China continued to set the pace for patent applications last year, filing a record one million that nearly all focused on its giant home market, the U.N.'s intellectual property agency said Wednesday.
The World Intellectual Property Organization says China comprised more than one in three of the total 2.9 million patent applications in 2015, followed by the United States and Japan with about a half-million each.
Releasing an annual report, WIPO officials said the increase shows the strong demand for protection for intellectual property rights at a time when the world economy has shown lackluster growth.
"What stands out with these figures is the contrast, because you have a very low growth environment as we have experienced for some long time," WIPO director-general Francis Gurry told reporters in Geneva. "It is a measure, if you like, of the activity of the knowledge economy."

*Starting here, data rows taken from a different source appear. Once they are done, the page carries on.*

Lemma wp_task_terminate status k s s' (Q : unit -> kernel A -> Prop) :
  models k s -> spec_terminate status s s' -> (forall k', models k' s' -> Q tt k') ->
  wp (task_terminate status) Q k.
Proof.
  intros Hm Ht HQ. pose proof (spec_terminate_ok _ _ _ (proj2 Hm) Ht) as Hok.
  assert (forall k', repr k' s'.1 s'.2 -> Q tt k') as HQ' by (intros k' Hk'; apply HQ; by split).
  clear HQ. unfold task_terminate. apply wp_bind, wp_gets. rewrite (models_current _ _ Hm).
  destruct Hm as [Hr Hs].
  assert (exists k0 q c t, s = (k0, q) /\ running (k0, q) = Some (c, t)) as (k0 & q & c & t & -> & Hrun)
    by (destruct Ht; do 4 eexists; eauto).
  destruct (running_lookup _ _ _ Hrun) as (Hc & Htc & Hst). cbn [fst snd] in *. rewrite Hc.
  apply wp_bind. eapply wp_repr_upd; [exact Hr|exact Htc|by apply linkless_field|]. intros k1 Hr1.
  fold (zombify status) in Hr1.
  assert (task_table (kupd c (zombify status) k0) !! c = Some (zombify status t)) as Htz by (by eapply kupd_some).
  apply wp_bind. eapply wp_repr_get; [exact Hr1|exact Htz|]. intros x Ex.
  assert (parent x = parent t) as -> by exact (eq_sym (f_equal parent Ex)).
  assert (pid x = pid t) as Epid by exact (eq_sym (f_equal pid Ex)).
  inversion Ht as [k' q' c' t' Hrun' Hpar|k' q' c' t' p tp Hrun' Hpar Htp Hw|k' q' c' t' p tp v' Hrun' Hpar Htp Hw Hd];
    subst; rewrite Hrun in Hrun'; injection Hrun' as <- <-; rewrite Hpar.
  - by apply wp_ret, HQ'.
  - apply wp_bind. eapply wp_repr_get; [exact Hr1|exact Htp|]. intros y ->.
    assert (waits_for y x = waits_for (strip y) t) as -> by (unfold waits_for; by rewrite Epid).
    rewrite Hw. by apply wp_ret, HQ'.
  - apply wp_bind. eapply wp_repr_get; [exact Hr1|exact Htp|]. intros y ->.
    assert (waits_for y x = waits_for (strip y) t) as -> by (unfold waits_for; by rewrite Epid).
    rewrite Hw. apply wp_bind. unfold in_vm. apply wp_zoom.
    assert (kvm k1 = kvm k0) as -> by exact (f_equal kvm (proj1 Hr1)).
    unfold delivered in Hd. rewrite (deliver_status_strip (strip y) y _ x) in Hd by (done || by rewrite Ex).
    unfold wp. rewrite Hd.
    pose proof (repr_modify k1 _ q (fun k => k <| kvm := v' |>) Hr1 eq_refl eq_refl eq_refl eq_refl) as Hr2.
    cbv beta in Hr2. rewrite Epid.
    assert (p ∉ q) as Hn.
    { eapply not_ready_notin; [eapply zombify_ok; [exact Hs|exact Hrun]|exact Htp|].
      by rewrite (waits_for_waiting _ _ Hw). }
    apply wp_bind. eapply wp_repr_upd; [exact Hr2|exact Htp|by apply linkless_field|]. intros k3 Hr3.
    apply wp_bind. eapply wp_repr_upd; [exact Hr3|by eapply kupd_some|by apply linkless_field|]. intros k4 Hr4.
    eapply wp_task_enqueue; [exact Hr4|by do 2 eapply kupd_some|done|]. intros k5 Hr5.
    rewrite !kupd_compose in Hr5. rewrite (kupd_ext p _ (wake_parent (pid t))) in Hr5 by done. by apply HQ'.
Qed.

(** Without an address for the status nothing is stored. *)
Lemma delivered_nowhere p c (v : vm A) :
  waiting_status p = 0 ->
  delivered p c v (set_tlb ∅ (set_cr3 (vm_cr3 v) (set_tlb ∅ (set_cr3 (page_directory_phys p) v)))).
Proof. intros H. unfold delivered, deliver_status. by rewrite H. Qed.

Lemma wp_task_exit status k s s' (Q : ptr -> kernel A -> Prop) :
  models k s -> spec_terminate status s s' ->
  (forall k', models k' (spec_schedule s').2 -> Q (spec_schedule s').1 k') -> wp (task_exit status) Q k.
Proof.
  intros Hm Ht HQ. unfold task_exit. apply wp_bind. eapply wp_task_terminate; [exact Hm|exact Ht|].
  intros k1 Hm1. by eapply wp_task_schedule.
Qed.

(** ** A zombie stays a zombie *)

Definition zombie s (c : nat) : Prop := exists t, task_table s.1 !! c = Some t /\ state t = TASK_ZOMBIE.

Lemma zombie_kupd k q q' i g c : zombie (k, q) c -> i <> c -> zombie (kupd i g k, q') c.
Proof. intros (t & Ht & Hz) Hne. exists t. split; [|done]. etransitivity; [by apply kupd_ne, not_eq_sym|done]. Qed.

Lemma zombie_ne s i c t : zombie s c -> task_table s.1 !! i = Some t -> state t <> TASK_ZOMBIE -> i <> c.
Proof. intros (z & Hz & Hst) Ht Hne ->. by assert (t = z) as -> by congruence. Qed.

"We do have one very major driver," he said, calling China's figures "extraordinary."
Domestic-only applications made up about two-thirds of the global total; only about 42,000 Chinese applications were for patents outside China. The United States, meanwhile, led the way when it comes to filing patent applications abroad, at nearly 238,000 last year.    
The agency says the computer technology, electrical machinery and digital communications sectors recorded the highest number of published patent applications.
Overall, the number of patents last year grants grew 5.2 percent to 1.2 million. Trademark applications jumped 15.3 percent to nearly six million, and industrial design applications rose 2.3 percent to 872,000.